--- ABOUT THIS EXERCISE ---
Every line containing the string "zone" should be returned from the records.

--- GIVEN INFORMATION ---

Lemma in_widths_before ss text w p q :
  0 ≤ ss → strlen text ≤ w → lacks NUL text → (ss = 1 → lacks "%" text) → in_widths p q →
  in_widths (before ss text p) (wider ss w q).
Proof using.
  intros Hss Hw Hn Hp. destruct p as [[l c] r], q as [[wl wc] wr]. unfold in_widths, before, wider. intros Hi.
  destruct (Z.eqb_spec ss 0); [|destruct (Z.eqb_spec ss 1)]; rewrite strlen_app, !lacks_app; intuition lia.
Qed.

(** Every format that fits is laid out. *)
Lemma sections_fit a k : ∀ fmt ss w,
  (String.length fmt ≤ k)%nat → c_texts → shown a → lacks NUL fmt → 0 ≤ ss → widths fmt ss = Some w →
  ∃ p, sections e o a fmt ss = Ok (Some p) ∧ in_widths p w.
Proof using.
  induction k as [|k IH]; intros fmt ss w Hk Ht Hs Hn Hss Hw; (destruct fmt as [|c fmt]; [|cbn in Hk; try lia]).
  1,2: injection Hw as <-; by eexists.
  apply lacks_tail in Hn as [Hc Hn]. cbn [sections widths] in *.
  assert (∀ text q rest, (String.length rest ≤ k)%nat → lacks NUL rest → strlen text ≤ 1 → lacks NUL text →
    (ss = 1 → lacks "%" text) → wider ss 1 <$> widths rest ss = Some q →
    ∃ p, (p ← sections e o a rest ss; mret (option_map (before ss text) p)) = Ok (Some p) ∧ in_widths p q) as Hone.
  { intros text q rest Hl Hr H1 H2 H3 (q' & Hq & ->)%wider_some.
    destruct (IH rest ss q' Hl Ht Hs Hr Hss Hq) as (p & -> & Hp). rewrite Ok_bind. eexists. split; [done|].
    by apply in_widths_before. }
  destruct (ascii_dec c "%") as [->|Hc1].
  - destruct fmt as [|d fmt]; [done|]. apply lacks_tail in Hn as [Hd Hn]. cbn in Hk. destruct (ascii_dec d "%").
    + destruct (Z.eqb_spec ss 1); [done|]. change (mret (Some "%")) with (Ok (Some "%")). rewrite Ok_bind.
      cbn [default from_option id]. apply Hone; (done || lia).
    + destruct (field_text a d Ht Hs) as (text & -> & H1 & H2 & H3). rewrite Ok_bind.
      destruct ((ss =? 1) && field_percent d) eqn:E; [done|].
      apply wider_some in Hw as (q' & Hq & ->).
      destruct (IH fmt ss q' ltac:(lia) Ht Hs Hn Hss Hq) as (p & -> & Hp). rewrite Ok_bind. eexists. split; [done|].
      apply in_widths_before; try done. intros ->. by apply H3.
  - destruct (ascii_dec c "|") as [->|Hc2].
    + destruct (ss <? 2); [apply IH; (done || lia)|]. apply Hone; (done || lia).
    + apply Hone; try (done || lia).
      * by apply lacks_char.
      * intros _. by apply lacks_char.
Qed.

(** A status line that fits can be drawn. *)
Lemma status_drawn a fmt top :
  c_texts → shown a → lacks NUL fmt → status_fits fmt = true → ar_width a = ce_width e →
  ∃ ds, s_statusline e o fmt top a = Ok ds.
Proof using.
  intros Ht Hs Hn Hf Hw. unfold status_fits in Hf. destruct (widths fmt 0) as [[[wl wc] wr]|] eqn:E; [|done].
  destruct (sections_fit a _ fmt 0 _ (le_n _) Ht Hs Hn ltac:(lia) E) as ([[l c] r] & Hsec & (Hl & Nl) & (Hc & Nc & Pc) & (Hr & Nr)).
  rewrite (statusline_parts e o a fmt top l c r); [|done|split; (done || lia)..].
  rewrite printf_bare_plain by done. rewrite Ok_bind. by eexists.
Qed.

(** The formats that are used when none are given, on a terminal with room for
    the version, the address, the message and the pattern. *)
Lemma default_status_fits :
  52 < ce_width e → 14 + strlen (ce_version e) < ce_width e → 2 + strlen (default "~" (co_endpoint o)) < ce_width e →
  strlen (default "" (co_message o)) < ce_width e → strlen (default "" (co_pattern o)) < ce_width e →
  lacks "%" (default "~" (co_endpoint o)) →
  status_fits DEFAULT_STATUS_TOP = true ∧ status_fits DEFAULT_STATUS_BOTTOM = true.
Proof using.
  intros Hw Hv He Hm HM Hp. pose proof (strlen_nonneg (ce_version e)). pose proof (strlen_nonneg (default "" (co_message o))).
  unfold status_fits, DEFAULT_STATUS_TOP, DEFAULT_STATUS_BOTTOM. 
  unfold lacks in Hp. apply has_char_none in Hp.
  cbn -[strlen Z.add Z.ltb has_char]. change (0 + 1) with 1. change (0 <? 2) with true. change (1 <? 2) with true.
  rewrite Hp. cbn -[strlen Z.add Z.ltb has_char]. change (1 + 1 =? 1) with false. change (1 + 1 =? 0) with false.
  cbn -[strlen Z.add Z.ltb has_char]. split; rewrite !andb_true_iff, !Z.ltb_lt; lia.
Qed.
End fits.

(** ** Examples *)

Module StatusExample.
Definition o : @console_options ref_pcre :=
  mk_console_options (H0 := ref_pcre) 600 DEFAULT_STATUS_TOP DEFAULT_STATUS_BOTTOM (Some "tcp://127.0.0.1:2997") None (Some ".")
    MASK_ALL_THE_THINGS "." tt.
Definition zone : @console_options ref_pcre :=
  mk_console_options (H0 := ref_pcre) 600 DEFAULT_STATUS_TOP DEFAULT_STATUS_BOTTOM (Some "tcp://[fe80::1%eth0]:2997") None (Some ".")
    MASK_ALL_THE_THINGS "." tt.
Definition e : console_env := mk_console_env 24 80 (SpecFloat.S754_zero false) KEY_NONE 4711 "0.2.17".
Definition a : artist_t := set_screen 24 80 0 40 artist_new.
End StatusExample.

Lemma statusline_layout_witness :
  s_statusline (H0 := ref_pcre) StatusExample.e StatusExample.o DEFAULT_STATUS_TOP true StatusExample.a =
  Ok [MvPrint 0 0 (pad_right 80 "bolo console v0.2.17"); MvPrint 0 80 ""; MvPrint 0 19 "[tcp://127.0.0.1:2997]"].
Proof.
  apply (statusline_layout (H := ref_pcre) StatusExample.e StatusExample.o StatusExample.a DEFAULT_STATUS_TOP true
    "bolo console v0.2.17" "[tcp://127.0.0.1:2997]" "");
    [vm_compute; reflexivity|split; vm_compute; reflexivity|split; vm_compute; reflexivity|split; vm_compute; reflexivity
    |split; [apply Z.leb_le|apply Z.ltb_lt]; vm_compute; reflexivity|vm_compute; reflexivity].
Defined.

(** A link-local address, as [--endpoint] may have it. *)
Lemma statusline_bad_format_witness :
  s_statusline (H0 := ref_pcre) StatusExample.e StatusExample.zone DEFAULT_STATUS_TOP true StatusExample.a = Fault BadFormat.
Proof.
  apply (statusline_bad_format (H := ref_pcre) StatusExample.e StatusExample.zone StatusExample.a DEFAULT_STATUS_TOP true
    "bolo console v0.2.17" "[tcp://[fe80::1" "e" "th0]:2997]" "");
    [vm_compute; reflexivity|split; vm_compute; reflexivity|split; vm_compute; reflexivity|split; vm_compute; reflexivity
    |vm_compute; reflexivity|discriminate].
Defined.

--- REPLY TO THE EXERCISE ---
Definition zone : @console_options ref_pcre :=
  s_statusline (H0 := ref_pcre) StatusExample.e StatusExample.zone DEFAULT_STATUS_TOP true StatusExample.a = Fault BadFormat.
  apply (statusline_bad_format (H := ref_pcre) StatusExample.e StatusExample.zone StatusExample.a DEFAULT_STATUS_TOP true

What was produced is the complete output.